I was offended by a comment he made, and tried to explain why I was offended, but it didn’t stick for him.

In any case, I wrote him back late last night, and thought some of the points I made would be relevant to people that might run into this blog.

With no further yapping on my part, here is the entire email:

I am quite aware that your email was not about me.  I was replying to the content that I disagreed with.  My offense at your comment needs some unpacking for you to understand why I was offended.  I’ll get to that at the end of this email.

First I want to say that I notice among many people, in fact this seems to be common wisdom, an unspoken assumption about beliefs.  There seems to be a notion that there is an automatic validity to a belief simply because it works for people, or simply because they have it.  Yes, people rely on things, but I don’t believe it is enough to say that they rely on it and therefore it’s not my place to judge it or even to comment on it.  After all, people have a right to their beliefs, right?

I believe this idea is wrong-headed.  And, more importantly, I don’t think it’s true just because I believe it.  This speaks to the unspoken assumption above.  I have this belief for reasons, not just because it works for me.  This is the crux of the issue for me; I think that people’s beliefs should be justified rationally, or they are not worthy of respect by anyone else.  Of course people have a right to their beliefs, but they don’t have the right to not have their ideas criticized.

An acquaintance and personal favorite leader in the atheist community has become known for asking “What do you believe, and why do you believe it?”  I think this is an important question, and I think that in the attempt to be tolerant, diverse, and respectful this question often gets left behind in the cultural maelstrom (especially in liberal circles).

You said:

Just because you “vehemently view spirituality as meaningless” doesn’t mean that it is.
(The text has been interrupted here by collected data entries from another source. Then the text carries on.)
Lemma picenable_quiet irq : effect id (picenable irq).
Proof. unfold picenable, picsetmask, outb. quiet. Qed.
Lemma picinit_quiet : effect id picinit.
Proof. unfold picinit, picsetmask, outb. quiet. Qed.
Lemma ioapicinit_quiet : effect id (ioapicinit resp).
Proof. unfold ioapicinit, ioapicread, ioapicwrite. quiet. Qed.
Lemma ioapicenable_quiet irq c : effect id (ioapicenable irq c).
Proof. unfold ioapicenable, ioapicwrite. quiet. Qed.
Lemma consoleinit_quiet : effect id consoleinit_irq.
Proof. apply effect_then; [apply picenable_quiet|intros _; apply ioapicenable_quiet]. Qed.
Lemma uartinit_quiet uart : effect id (uartinit resp uart).
Proof. unfold uartinit, inb. quiet; [apply picenable_quiet|apply ioapicenable_quiet]. Qed.
Lemma uart_send_quiet c : effect id (uart_send resp c).
Proof.
  unfold uart_send, outb. apply effect_then; [|intros _; quiet].
  generalize 128%nat as n. induction n as [|n IH]; cbn [uart_wait]; [apply effect_ret|]. unfold inb. quiet. exact IH.
Qed.
Lemma uartearlyinit_quiet : effect id (uartearlyinit resp).
Proof. unfold uartearlyinit, outb, inb. quiet. apply uart_send_quiet. Qed.

(** [lapicinit] sends one command, to all: they synchronise their ids. *)
Definition sync (v : view) : view := mkView 0 (v_stack v) (v_sent v ++ [(0, 0x88500, v_stack v)]).

Lemma effect_icr n : (∀ t, ∃ j, (j < n)%nat ∧ Z.land (resp (t ++ replicate j (Rd (LAPIC ICRLO))) (LAPIC ICRLO)) DELIVS = 0) →
  effect sync (lapicw resp ICRHI 0 ;;; lapicw resp ICRLO (Z.lor (Z.lor BCAST INIT) LEVEL) ;;;
    loopM n (deliv_turn resp) tt ;;; lapicw resp TPR 0).
Proof.
  intros H.
  assert (effect (λ v, mkView 0 (v_stack v) (v_sent v)) (lapicw resp ICRHI 0)) as H1.
  { intros s. eexists _, _, _. split; [apply lapicw_run|]. split; [done|]. split; [reflexivity|]. intros v. by sees. }
  assert (effect (λ v, mkView (v_hi v) (v_stack v) (v_sent v ++ [(Z.shiftr (v_hi v) 24, 0x88500, v_stack v)]))
    (lapicw resp ICRLO (Z.lor (Z.lor BCAST INIT) LEVEL))) as H2.
  { intros s. eexists _, _, _. split; [apply lapicw_run|]. split; [done|]. split; [reflexivity|]. intros v. by sees. }
  refine (effect_bind _ (λ v, mkView (v_hi v) (v_stack v) (v_sent v ++ [(Z.shiftr (v_hi v) 24, 0x88500, v_stack v)])) _ _ H1 (λ _, _)).
  refine (effect_bind _ id _ _ H2 (λ _, _)). apply effect_then; [by apply effect_deliv|intros _; quiet].
Qed.

Lemma lapicinit_effect n (s : intr) : lapic (in_mp s) ≠ 0 →
  (∀ t, ∃ j, (j < n)%nat ∧ Z.land (resp (t ++ replicate j (Rd (LAPIC ICRLO))) (LAPIC ICRLO)) DELIVS = 0) →
  ∃ s' t, lapicinit resp n s = Ok tt s' ∧ in_mp s' = in_mp s ∧ trace s' = trace s ++ t ∧ ∀ v, foldl see v t = sync v.
Proof.
  intros Hl H. unfold lapicinit. rewrite (bind_ok get _ _ _ _ eq_refl), (proj2 (Z.eqb_neq _ _) Hl).
  match goal with |- context [?m s] => assert (effect sync m) as He end.
  { do 6 (apply effect_then; [quiet|intros _]). apply effect_then; [quiet|intros x].
    do 5 (apply effect_then; [quiet|intros _]). by apply effect_icr. }
  destruct (He s) as ([] & s' & t & E). by exists s', t.
Qed.
End quiets.

(** ** The memory *)

Lemma page_range_in kend vstart vend p : KERNBASE ≤ kend ≤ vstart → vstart ≤ vend ≤ KERNBASE + PHYSTOP →
  p ∈ page_range vstart vend → vstart ≤ p ∧ p + PGSIZE ≤ vend.
Proof.
  intros Hs [Hle He] Hp. unfold KERNBASE, PHYSTOP in *.
  destruct (PGROUNDUP_le vstart) as [Hr _]; [lia|unfold PGSIZE; lia|]. unfold page_range in Hp.
  apply list_elem_of_fmap in Hp as (k & -> & Hk%elem_of_seq). set (q := PGROUNDUP vstart) in *. unfold PGSIZE in *.
  pose proof (Z.div_mod (vend - q) 4096). pose proof (Z.mod_pos_bound (vend - q) 4096). lia.
Qed.

Lemma page_range_length vstart vend (n : nat) : 0 ≤ vstart → vend < 2 ^ 64 - PGSIZE → vstart + PGSIZE * (Z.of_nat n + 1) ≤ vend →
  (n ≤ length (page_range vstart vend))%nat.
Proof.
  intros H0 H1 H. destruct (PGROUNDUP_le vstart) as [Hr _]; [lia|unfold PGSIZE in *; lia|].
  unfold page_range. rewrite length_fmap, length_seq. unfold PGSIZE in *. assert (Z.of_nat n ≤ (vend - PGROUNDUP vstart) / 4096); [|lia].
  apply Z.div_le_lower_bound; lia.
Qed.

(** The stacks are pages of the list, in its order, and none of them is left. *)
Lemma starts_stacks mp need (ids : nat → Z) ks : Forall (λ k, from_option cpu_apicid 0 (mcpus mp !! k) = ids k) ks →
  ∀ free, (length ks * S need ≤ length free)%nat →
  ∃ ps, length ps = length ks ∧
    starts mp need ks free = concat (zip_with (λ k p, start_seq (ids k) (p + 4096)) ks ps) ∧
    ps ++ drop (length ks * S need) free `sublist_of` free.
Proof.
  induction 1 as [|k ks Hid _ IH]; intros free Hl; [by exists []|]. destruct free as [|p free]; cbn [length] in Hl; [lia|].
  destruct (IH (drop need free)) as (ps & L & E & S1); [rewrite length_drop; lia|].
  exists (p :: ps). split; [cbn; lia|]. split; [cbn [starts hd drop zip_with concat]; by rewrite E, Hid|].
  cbn [length app Nat.mul]. cbn [Nat.add drop]. apply sublist_skip. rewrite drop_drop in S1.
  etrans; [exact S1|apply sublist_drop].
Qed.

Section boots.
Context (resp : list event → reg → Z) (ap_resp : nat → list event → reg → Z) (polls : nat).
Context (fw : Z → Z) (in23 kend : Z) (vectors : nat → Z) (entryother : list Z) (entry32mp : Z).
Context (Hkend : KERNBASE ≤ kend) (Hroom : kend + PGSIZE * 32 ≤ p2v (4 * 1024 * 1024)) (Hv : ∀ n, 0 ≤ vectors n < 2 ^ 64).

(** The firmware describes processors with different ids. *)
Context (mp pa ck ver la : Z) (pre post : list Z) (es : list entry).
Context (Hfw : firmware fw mp pa ck ver la pre post es) (Hla : IO2V la ≠ 0).
Context (Hids : NoDup (procs es).*1) (Hbyte : Forall (λ p, 0 ≤ p.1 < 256) (procs es)).

(** This processor is number [me]; interrupt commands are delivered and
    processors start within [polls] reads. *)
Context (me : nat) (Hme : ∀ t, Some (Z.shiftr (resp t (LAPIC ID)) 24) = fst <$> procs es !! me).
Definition delivers (r : list event → reg → Z) : Prop :=
  ∀ t, ∃ j, (j < polls)%nat ∧ Z.land (r (t ++ replicate j (Rd (LAPIC ICRLO))) (LAPIC ICRLO)) DELIVS = 0.
Context (Hdeliv : delivers resp) (Hap : ∀ c, delivers (ap_resp c)).
Context (Hstart : ∀ t k a f st, procs es !! k = Some (a, f) → (a, 0x607, st) ∈ v_sent (seen t) →
  ∃ j, (j < polls)%nat ∧ resp (t ++ replicate j (Rd (STARTED k))) (STARTED k) ≠ 0).
Abbreviation iM := (lift sm_i set_smi).
Abbreviation kM := (lift sm_k set_smk).

(** The others take two pages each for their segments. *)
Lemma ap_takes mps c (s : kst) free : lapic mps ≠ 0 → kinv kend (ks_k s) free → km_free (ks_m s) → (2 ≤ length free)%nat →
  ∃ k', privately (mkIntr mps 0 []) (mpenter ap_resp polls vectors c) s = Ok tt (set_ksk k' s) ∧ kinv kend k' (drop 2 free).
Proof.
  intros Hl Hk Hm Hn. destruct free as [|a [|b fr]]; cbn in Hn; try lia.
  destruct (seginit_run kend vectors Hv s a b fr Hk Hm) as (sg & k' & E & K & _).
  destruct (lapicinit_effect (ap_resp c) polls (mkIntr mps 0 []) Hl (Hap c)) as (i & t & E2 & _).
  exists k'. split; [|done]. unfold privately, mpenter.
  rewrite (bind_ok _ _ _ sg (mkSmpSt (set_ksk k' s) (mkIntr mps 0 []))) by (etrans; [apply lift_ok; exact E|done]).
  by rewrite (bind_ok _ _ _ tt (mkSmpSt (set_ksk k' s) i)) by (etrans; [apply lift_ok; exact E2|done]).
Qed.

(** A step on the devices that sends nothing. *)
Lemma quiet_step {A} (m : M intr A) kk ii : effect id m →
  ∃ a i, iM m (mkSmpSt kk ii) = Ok a (mkSmpSt kk i) ∧ in_mp i = in_mp ii ∧ seen (trace i) = seen (trace ii).
Proof.
  intros H. destruct (H ii) as (a & i & t & E & Mi & Ti & Vi). exists a, i. split; [|split; [done|]].
  - etrans; [apply lift_ok; exact E|done].
  - unfold seen. by rewrite Ti, foldl_app, Vi.
Qed.

Lemma mem_step {A} (m : M kst A) kk i a kk' : m kk = Ok a kk' → kM m (mkSmpSt kk i) = Ok a (mkSmpSt kk' i).
Proof. intros E. etrans; [apply lift_ok; exact E|done]. Qed.

(** The first 4 megabytes have room for all pages taken. *)
Lemma first_pages (k : kst) : mok (ks_m k) → freelist (ks_k k) = 0 → (∀ a, length (pages (ks_k k) a) = PAGE) →
  ∃ k', kinit1 kend kend (p2v (4 * 1024 * 1024)) k = Ok tt k' ∧ km_free (ks_m k') ∧
    kinv kend (ks_k k') (reverse (page_range kend (p2v (4 * 1024 * 1024)))) ∧
    (31 ≤ length (reverse (page_range kend (p2v (4 * 1024 * 1024)))))%nat.
Proof.
  intros H1 H2 H3. change (p2v (4 * 1024 * 1024)) with (KERNBASE + 0x400000) in *. unfold PGSIZE in Hroom.
  destruct (kinit1_run kend k kend (KERNBASE + 0x400000)) as (k' & E & K & F & _); [lia|unfold PHYSTOP; lia|done..|].
  exists k'. do 3 (split; [done|]). rewrite length_reverse. apply page_range_length; unfold KERNBASE, PGSIZE in *; lia.
Qed.

(** The rest of the memory. *)
Lemma last_pages (k : kst) free : kinv kend (ks_k k) free → km_free (ks_m k) → (∀ p, p ∈ free → p < p2v (4 * 1024 * 1024)) →
  ∃ k', kinit2 kend (p2v (4 * 1024 * 1024)) (p2v PHYSTOP) k = Ok tt k' ∧ use_lock (ks_k k') = true ∧
    kinv kend (ks_k k') (reverse (page_range (p2v (4 * 1024 * 1024)) (p2v PHYSTOP)) ++ free).
Proof.
  change (p2v (4 * 1024 * 1024)) with (KERNBASE + 0x400000) in *. change (p2v PHYSTOP) with (KERNBASE + PHYSTOP).
  intros K F Hb. unfold PGSIZE in Hroom.
  destruct (page_range_ok kend (KERNBASE + 0x400000) (KERNBASE + PHYSTOP)) as [Hp Hnd]; [lia|lia|unfold PHYSTOP; lia|].
  destruct (freerange_run kend _ k free Hp Hnd) as (k' & E & K' & _); [|done|done|].
  { intros p Hi Hf. apply Hb in Hf. apply (page_range_in kend) in Hi; [lia|lia|unfold PHYSTOP; lia]. }
  eexists. split; [unfold kinit2, freerange; by rewrite (bind_ok _ _ _ _ _ E)|]. done.
Qed.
In fact its one of the biggest driving forces in the human experience for many. The fact that you got so offended may suggest that its not quite as meaningless to you as you say.
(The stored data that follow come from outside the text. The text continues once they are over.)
(* ===== verification/Console.v ===== *)
(** * The console (kernel/console.c) and the serial port (kernel/uart.c)

    [con T] adds the console to a layer [T] below it: the input line buffer,
    the display memory and cursor, and the two input devices.  A device is
    the list of bytes it still has to deliver; [com1_out] records the bytes
    sent to the serial port.  Characters of [input.buf] are kept as bytes.
    [consoleread] and [consolewrite] are the entries of the device switch,
    [kbdintr] and [uartintr] the interrupt handlers.

    [cprintf] is a function from a format and its arguments to the characters
    it writes.  The output of [procdump] depends on kernel stacks and is a
    parameter; loading a null interrupt table on Control-Z is not modelled. *)

From S2P Require Import Prelude Bytes Spinlock Sched Bio BufLayer Ondisk Log Txn CString Fs Pipe Kbd Trap.

Definition BACKSPACE : Z := 0x100.
Definition INPUT_BUF : Z := 128.
Definition CONSOLE : Z := 1.

(** ** Formatted output *)

Definition digits : list Z := [48; 49; 50; 51; 52; 53; 54; 55; 56; 57; 97; 98; 99; 100; 101; 102].

(** [do { buf[i++] = digits[x % base]; } while((x /= base) != 0)]: the digits,
    least significant first. *)
Fixpoint digit_loop (ds : list Z) (fuel : nat) (x base : Z) : list Z :=
  match fuel with
  | O => []
  | S k => nth (Z.to_nat (x mod base)) ds 0 ::
           (if x / base =? 0 then [] else digit_loop ds k (x / base) base)
  end.

(** Thirty-two iterations are enough for a 32-bit value in any base. *)
Definition printint (xx base : Z) (sign : bool) : list Z :=
  let neg := sign && (xx <? 0) in
  let x := if neg then u32 (- xx) else u32 xx in
  rev (digit_loop digits 32 x base ++ (if neg then [45] else [])).

Fixpoint printptr_loop (n : nat) (x : Z) : list Z :=
  match n with
  | O => []
  | S k => nth (Z.to_nat (Z.shiftr x 60)) digits 0 :: printptr_loop k (u64 (Z.shiftl x 4))
  end.
Definition printptr (x : Z) : list Z := printptr_loop 16 x.

Inductive arg := AInt (x : Z) | APtr (x : Z) | AStr (s : option (list Z)).

Definition null_text : list Z := [40; 110; 117; 108; 108; 41; 0].

(** The characters of a format; [None] when an argument is missing or has
    another type. *)
Fixpoint format (fmt : list Z) (args : list arg) : option (list Z) :=
  match fmt with
  | [] => Some []
  | c :: fmt' =>
      if c =? 0 then Some [] else
      if negb (c =? 37) then cons c <$> format fmt' args else
      match fmt' with
      | [] => Some []
      | d :: fmt'' =>
          if d =? 0 then Some [] else
          if d =? 100 then
            match args with AInt x :: a => app (printint x 10 true) <$> format fmt'' a | _ => None end
          else if d =? 120 then
            match args with AInt x :: a => app (printint x 16 false) <$> format fmt'' a | _ => None end
          else if d =? 112 then
            match args with APtr x :: a => app (printptr x) <$> format fmt'' a | _ => None end
          else if d =? 115 then
            match args with
            | AStr s :: a => app (cstr (default null_text s)) <$> format fmt'' a
            | _ => None
            end
          else if d =? 37 then cons 37 <$> format fmt'' args
          else app [37; d] <$> format fmt'' args
      end
  end.

(** ** The display *)

Record cga := mkCga { crt : list Z; pos : Z }.

Definition put_cell (i c : Z) (l : list Z) : option (list Z) :=
  if (i <? 0) || (Z.of_nat (length l) <=? i) then None else Some (<[Z.to_nat i := c]> l).

(** [memmove(crt, crt+80, ..23*80)] and [memset(crt+pos, 0, ..(24*80 - pos))]. *)
Definition scroll (g : cga) : cga :=
  let p := pos g - 80 in
  let l := take (23 * 80) (drop 80 (crt g)) ++ drop (23 * 80) (crt g) in
  mkCga (splice (Z.to_nat p) (replicate (Z.to_nat (24 * 80 - p)) 0) l) p.

(** The cell of a character: black on white. *)
Definition cell (c : Z) : Z := Z.lor (Z.land c 0xff) 0x0700.

(** The new contents before the test for scrolling. *)
Definition cga_char (c : Z) (g : cga) : option cga :=
  if c =? 10 then Some (mkCga (crt g) (pos g + (80 - pos g mod 80)))
  else if c =? BACKSPACE then Some (mkCga (crt g) (if 0 <? pos g then pos g - 1 else pos g))
  else (λ l, mkCga l (pos g + 1)) <$> put_cell (pos g) (cell c) (crt g).

Definition cgaputc (c : Z) (g : cga) : option cga :=
  match cga_char c g with
  | None => None
  | Some g =>
      let g := if 24 <=? pos g / 80 then scroll g else g in
      (λ l, mkCga l (pos g)) <$> put_cell (pos g) (cell 32) (crt g)
  end.

(** ** The console state *)

Record input := mkInput { in_buf : list Z; in_r : Z; in_w : Z; in_e : Z }.

Record con (T : Type) := mkCon {
  cn_t : T;
  cn_input : input;
  cn_cga : cga;
  locking : bool;
  panicked : bool;
  uart : bool;               (* is there a uart? *)
  com1_out : list Z;
  com1_in : list Z;
  kbd : Z * list Z           (* the state of kbdgetc and the pending scan codes *)
}.
Arguments mkCon {T}.
Arguments cn_t {T}.
Arguments cn_input {T}.
Arguments cn_cga {T}.
Arguments locking {T}.
Arguments panicked {T}.
Arguments uart {T}.
Arguments com1_out {T}.
Arguments com1_in {T}.
Arguments kbd {T}.

Definition L_cons : lockid := ("console", 0).
Definition L_input : lockid := ("input", 0).
Definition input_chan : chan := ("input.r", 0).

(** [input.buf[i % INPUT_BUF]]. *)
Definition in_at (i : input) (k : Z) : Z := nth (Z.to_nat (k mod INPUT_BUF)) (in_buf i) 0.

(** The loop of Control-U: the new edit index and the number of characters erased. *)
Fixpoint kill_line (fuel : nat) (i : input) : input * nat :=
  match fuel with
  | O => (i, O)
  | S k =>
      if negb (in_e i =? in_w i) && negb (in_at i (u32 (in_e i - 1)) =? 10) then
        let r := kill_line k (mkInput (in_buf i) (in_r i) (in_w i) (u32 (in_e i - 1))) in (r.1, S r.2)
      else (i, O)
  end.

(** What a character does to the line: the new buffer, the characters echoed
    and whether readers are woken. *)
Definition edit (c : Z) (i : input) : input * list Z * bool :=
  if c =? C 85 then let r := kill_line (Z.to_nat INPUT_BUF) i in (r.1, replicate r.2 BACKSPACE, false) else
  if (c =? C 72) || (c =? 0x7f) then
    if negb (in_e i =? in_w i)
    then (mkInput (in_buf i) (in_r i) (in_w i) (u32 (in_e i - 1)), [BACKSPACE], false)
    else (i, [], false)
  else
  if negb (c =? 0) && (u32 (in_e i - in_r i) <? INPUT_BUF) then
    let c := if c =? 13 then 10 else c in
    let i := mkInput (<[Z.to_nat (in_e i mod INPUT_BUF) := u8 c]> (in_buf i)) (in_r i) (in_w i) (u32 (in_e i + 1)) in
    if (c =? 10) || (c =? C 68) || (in_e i =? u32 (in_r i + INPUT_BUF))
    then (mkInput (in_buf i) (in_r i) (in_e i) (in_e i), [c], true)
    else (i, [c], false)
  else (i, [], false).

Section code.
Context {T : Type} `{TxnOps T} (procdump : list Z).

Definition set_cnt (x : T) (s : con T) : con T :=
  mkCon x (cn_input s) (cn_cga s) (locking s) (panicked s) (uart s) (com1_out s) (com1_in s) (kbd s).
Definition set_input (x : input) (s : con T) : con T :=
  mkCon (cn_t s) x (cn_cga s) (locking s) (panicked s) (uart s) (com1_out s) (com1_in s) (kbd s).
Definition set_cga (x : cga) (s : con T) : con T :=
  mkCon (cn_t s) (cn_input s) x (locking s) (panicked s) (uart s) (com1_out s) (com1_in s) (kbd s).
Definition set_kbd (x : Z * list Z) (s : con T) : con T :=
  mkCon (cn_t s) (cn_input s) (cn_cga s) (locking s) (panicked s) (uart s) (com1_out s) (com1_in s) x.
Definition set_com1 (out inp : list Z) (s : con T) : con T :=
  mkCon (cn_t s) (cn_input s) (cn_cga s) (locking s) (panicked s) (uart s) out inp (kbd s).

Abbreviation cntM := (lift cn_t set_cnt).
Definition cnmachM {A} (m : M mach A) : M (con T) A := cntM (lift tmach set_tmach m).

(** The console passes the transaction interface through. *)
#[export] Instance con_ops : TxnOps (con T) := {|
  tmach := λ s, tmach (cn_t s);
  set_tmach := λ m s, set_cnt (set_tmach m (cn_t s)) s;
  t_bread := λ dev bn, cntM (t_bread dev bn);
  t_brelse := λ b, cntM (t_brelse b);
  t_data := λ b, cntM (t_data b);
  t_set := λ b d, cntM (t_set b d);
  t_log_write := λ b, cntM (t_log_write b);
  t_begin_op := cntM t_begin_op;
  t_end_op := cntM t_end_op
|}.

(** Waiting for the transmitter has no effect on the state. *)
Definition uartputc (c : Z) : M (con T) unit :=
  s ← get;
  whenM (uart s) (modify (λ s, set_com1 (com1_out s ++ [u8 c]) (com1_in s) s)).

Definition uartgetc : M (con T) Z :=
  s ← get;
  if negb (uart s) then ret (-1) else
  match com1_in s with
  | [] => ret (-1)
  | c :: l => put (set_com1 (com1_out s) l s) ;;; ret c
  end.

Definition kbdgetcM : M (con T) Z :=
  s ← get;
  let r := kbdgetc (kbd s) in
  put (set_kbd r.2 s) ;;;
  ret r.1.

(** After a panic every CPU that prints spins. *)
Definition consputc (c : Z) : M (con T) unit :=
  s ← get;
  if panicked s then cnmachM (smpM cli) ;;; halt (Spin L_cons) else
  (if c =? BACKSPACE then uartputc 8 ;;; uartputc 32 ;;; uartputc 8 else uartputc c) ;;;
  s ← get;
  g ← need (cgaputc c (cn_cga s));
  modify (set_cga g).

Definition cprintf (fmt : list Z) (args : list arg) : M (con T) unit :=
  s ← get;
  whenM (locking s) (cnmachM (smpM (acquire L_cons))) ;;;
  l ← need (format fmt args);
  for_all l consputc ;;;
  whenM (locking s) (cnmachM (smpM (release L_cons))).

(** One turn of [while((c = getc()) >= 0)]. *)
Definition intr_turn (getc : M (con T) Z) (_ : unit) : M (con T) (unit + unit) :=
  c ← getc;
  if c <? 0 then ret (inr tt) else
  if c =? C 90 then ret (inl tt) else
  if c =? C 80 then for_all procdump consputc ;;; ret (inl tt) else
  s ← get;
  let '(i, echo, wake) := edit c (cn_input s) in
  modify (set_input i) ;;;
  for_all echo consputc ;;;
  whenM wake (cnmachM (wakeup input_chan)) ;;;
  ret (inl tt).

Definition consoleintr (fuel : nat) (getc : M (con T) Z) : M (con T) unit :=
  cnmachM (smpM (acquire L_input)) ;;;
  loopM fuel (intr_turn getc) tt ;;;
  cnmachM (smpM (release L_input)).

(** The device has a finite number of bytes pending. *)
Definition kbd_intr : M (con T) unit := s ← get; consoleintr (S (length (kbd s).2)) kbdgetcM.
Definition uart_intr : M (con T) unit := s ← get; consoleintr (S (length (com1_in s))) uartgetc.

#[export] Instance con_irq : IrqOps (con T) := {|
  ideintr := ret tt;
  kbdintr := kbd_intr;
  uartintr := uart_intr
|}.

Abbreviation conM := (lift f_t set_ft).

(** One turn of [while(n > 0)]; [inr] leaves with the remaining [n], or returns -1. *)
Definition conread_turn (ip : nat) (target : Z) (st : Z * list Z)
    : M (fs (con T)) (Z * list Z + Z * list Z) :=
  let '(n, acc) := st in
  let finish := fmachM (smpM (release L_input)) ;;; ilock ip ;;;
                ret (inr (i32 (target - n), acc)) in
  if n <=? 0 then finish else
  s ← get;
  let i := cn_input (f_t s) in
  if in_r i =? in_w i then
    k ← fmachM killed;
    if (k : bool) then
      fmachM (smpM (release L_input)) ;;;
      ilock ip ;;;
      ret (inr (-1, acc))
    else
      fmachM (sleep input_chan L_input) ;;;
      ret (inl st)
  else
    let c := in_at i (in_r i) in
    if c =? C 68 then
      whenM (negb (n <? target)) (conM (modify (set_input (mkInput (in_buf i) (u32 (in_r i + 1)) (in_w i) (in_e i))))) ;;;
      finish
    else
      conM (modify (set_input (mkInput (in_buf i) (u32 (in_r i + 1)) (in_w i) (in_e i)))) ;;;
      if c =? 10 then
        fmachM (smpM (release L_input)) ;;; ilock ip ;;;
        ret (inr (i32 (target - (n - 1)), acc ++ [c]))
      else ret (inl (n - 1, acc ++ [c])).

(** With [input.lock] held; every turn that goes round stores a character. *)
Definition consoleread_locked (ip : nat) (target n : Z) (acc : list Z) : M (fs (con T)) (Z * list Z) :=
  loopM (S (Z.to_nat n)) (conread_turn ip target) (n, acc).

Definition consoleread (ip : nat) (n : Z) : M (fs (con T)) (Z * list Z) :=
  iunlock ip ;;;
  fmachM (smpM (acquire L_input)) ;;;
  consoleread_locked ip (u32 n) (i32 n) [].

(** The rest of a [consoleread] that slept with [n] bytes still to read. *)
Definition consoleread_resume (intena : bool) (ip : nat) (target n : Z) (acc : list Z)
    : M (fs (con T)) (Z * list Z) :=
  fmachM (sleep_resume intena L_input) ;;;
  consoleread_locked ip target n acc.

Definition consolewrite (ip : nat) (buf : list Z) (n : Z) : M (fs (con T)) Z :=
  iunlock ip ;;;
  fmachM (smpM (acquire L_cons)) ;;;
  for_all (take (Z.to_nat (i32 n)) buf) (λ c, conM (consputc (Z.land c 0xff))) ;;;
  fmachM (smpM (release L_cons)) ;;;
  ilock ip ;;;
  ret (i32 n).

#[export] Instance con_dev : DevSw (con T) := {|
  dev_read := λ major, if major =? CONSOLE then Some consoleread else None;
  dev_write := λ major, if major =? CONSOLE then Some consolewrite else None
|}.

(** The interrupt controllers are not modelled. *)
Definition consoleinit : M (con T) unit :=
  cnmachM (smpM (initlock L_cons)) ;;;
  cnmachM (smpM (initlock L_input)) ;;;
  modify (λ s, mkCon (cn_t s) (cn_input s) (cn_cga s) true (panicked s) (uart s) (com1_out s) (com1_in s) (kbd s)).
End code.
This, I believe, is a symptom of the problem.  It’s not merely that I believe this, I believe this for reasons.  I am not merely asserting it and saying that it’s true.  It’s not that this idea works for me, it’s that I think it can be defended rationally.  But you didn’t address the content of the claim at all.  I find that to be fascinating, because I would hope that a claim I make would not merely be swept aside with the broom of ad populum, but rather challenged.  Why wasn’t it challenged?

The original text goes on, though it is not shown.